Group sales and marketing Chief Wittig: “Running to plan, but major effort needed in the second half”
Wolfsburg, July 24, 2009 – The Volkswagen Group extended its global market share in the first six months of 2009. In a difficult economic environment, Europe’s largest automaker increased its share of the world passenger car market from January to June to 12.0 (1st half year 2008: 9.9) percent.
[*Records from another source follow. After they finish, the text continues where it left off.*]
(* ===== verification/CHandles.v ===== *)
(** The POSIX-like interface of [src/libfibre/fibre.h] and the C interface over it
    ([src/libfibre/cfibre.cc]), in which a handle is a variable that holds a
    pointer to the object.  A function of an interface is a program over the
    methods of the objects, whose results are a parameter; the C functions also
    allocate and free the objects and read and write the handles. *)
From S2P Require Import Prelude Words CApi.
Local Open Scope Z_scope.

Notation ptr := Z (only parsing).
Definition EAGAIN : Z := 11.
Definition EBUSY : Z := 16.
Definition ETIMEDOUT : Z := 110.
Definition PTHREAD_BARRIER_SERIAL_THREAD : Z := -1.

(** * Objects and methods *)
Inductive kind := KSem | KMutex | KCond | KRwlock | KBarrier | KFastmutex | KAttr | KMutexattr | KFastmutexattr | KCluster.
#[export] Instance kind_eq_dec : EqDecision kind. Proof. solve_decision. Defined.
Inductive field := Fcluster | FstackSize | FguardSize | Fpriority | Faffinity | Fdetached.
(** Times are in nanoseconds; [Cond_wait] takes the mutex it releases. *)
Inductive method :=
| Sem_ctor (value : Z) | Sem_reset (value : Z) | Sem_P | Sem_tryP | Sem_P_until (t : Z) | Sem_V | Sem_getValue
| Mutex_ctor | Mutex_reset | Mutex_acquire | Mutex_tryAcquire | Mutex_acquire_until (t : Z) | Mutex_release
| Cond_ctor | Cond_reset | Cond_wait (m : ptr) | Cond_wait_until (m : ptr) (t : Z) | Cond_signal (Broadcast : bool)
| Cond_wait_fast (m : ptr) | Cond_wait_fast_until (m : ptr) (t : Z)
| Rwlock_ctor | Rwlock_reset | Rwlock_acquireRead | Rwlock_tryAcquireRead | Rwlock_acquireRead_until (t : Z)
| Rwlock_acquireWrite | Rwlock_tryAcquireWrite | Rwlock_acquireWrite_until (t : Z) | Rwlock_release
| Barrier_ctor (target : Z) | Barrier_reset | Barrier_wait
| Fastmutex_ctor | Fastmutex_acquire | Fastmutex_tryAcquire | Fastmutex_release
| Attr_init | Attr_set (f : field) (v : Z) | Attr_get (f : field)
| Mutexattr_set (type : Z) | Mutexattr_get | Fastmutexattr_set (type : Z) | Fastmutexattr_get.
Definition kind_of (m : method) : kind :=
  match m with
  | Sem_ctor _ | Sem_reset _ | Sem_P | Sem_tryP | Sem_P_until _ | Sem_V | Sem_getValue => KSem
  | Mutex_ctor | Mutex_reset | Mutex_acquire | Mutex_tryAcquire | Mutex_acquire_until _ | Mutex_release => KMutex
  | Cond_ctor | Cond_reset | Cond_wait _ | Cond_wait_until _ _ | Cond_signal _ | Cond_wait_fast _ | Cond_wait_fast_until _ _ => KCond
  | Rwlock_ctor | Rwlock_reset | Rwlock_acquireRead | Rwlock_tryAcquireRead | Rwlock_acquireRead_until _
  | Rwlock_acquireWrite | Rwlock_tryAcquireWrite | Rwlock_acquireWrite_until _ | Rwlock_release => KRwlock
  | Barrier_ctor _ | Barrier_reset | Barrier_wait => KBarrier
  | Fastmutex_ctor | Fastmutex_acquire | Fastmutex_tryAcquire | Fastmutex_release => KFastmutex
  | Attr_init | Attr_set _ _ | Attr_get _ => KAttr
  | Mutexattr_set _ | Mutexattr_get => KMutexattr
  | Fastmutexattr_set _ | Fastmutexattr_get => KFastmutexattr
  end.
(** The other object a method uses. *)
Definition other (m : method) : option (ptr * kind) :=
  match m with
  | Cond_wait p | Cond_wait_until p _ => Some (p, KMutex)
  | Cond_wait_fast p | Cond_wait_fast_until p _ => Some (p, KFastmutex)
  | _ => None
  end.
3,100,300** (3,265,200*; -5.0 percent) vehicles were delivered to customers during this period. The overall passenger car market, on the other hand, contracted by 17.7 percent. In June, deliveries by the Group even rose by 6.5 percent to 609,800 (572,700) units. “The comparatively good trend in our sales figures shows that the Volkswagen Group is headed in the right direction. Everything is running to plan. Nevertheless, a major effort is needed in the second half of the year if we are to remain on course. Economic uncertainty will continue as the year progresses,” stated Detlef Wittig, Executive Vice President, Group Sales and Marketing, in Wolfsburg yesterday.
Volkswagen brand deliveries rose in first half year
The Volkswagen Passenger Cars brand in particular reported a rise in market share during the first half of the year, growing 1.7 percentage points to 8.0 (6.3) percent. Deliveries up to the end of June rose by 2.2 percent to 1,949,000 (1,907,800) vehicles. This was primarily due to very positive developments in Germany, Brazil and especially China. Sales figures for the Tiguan, Scirocco, Passat CC and Golf were very pleasing. Judging by the response to date and by the level of orders, positive momentum can be expected from the new Polo over the coming months. The Audi, ©koda and SEAT brands also developed better than the overall market.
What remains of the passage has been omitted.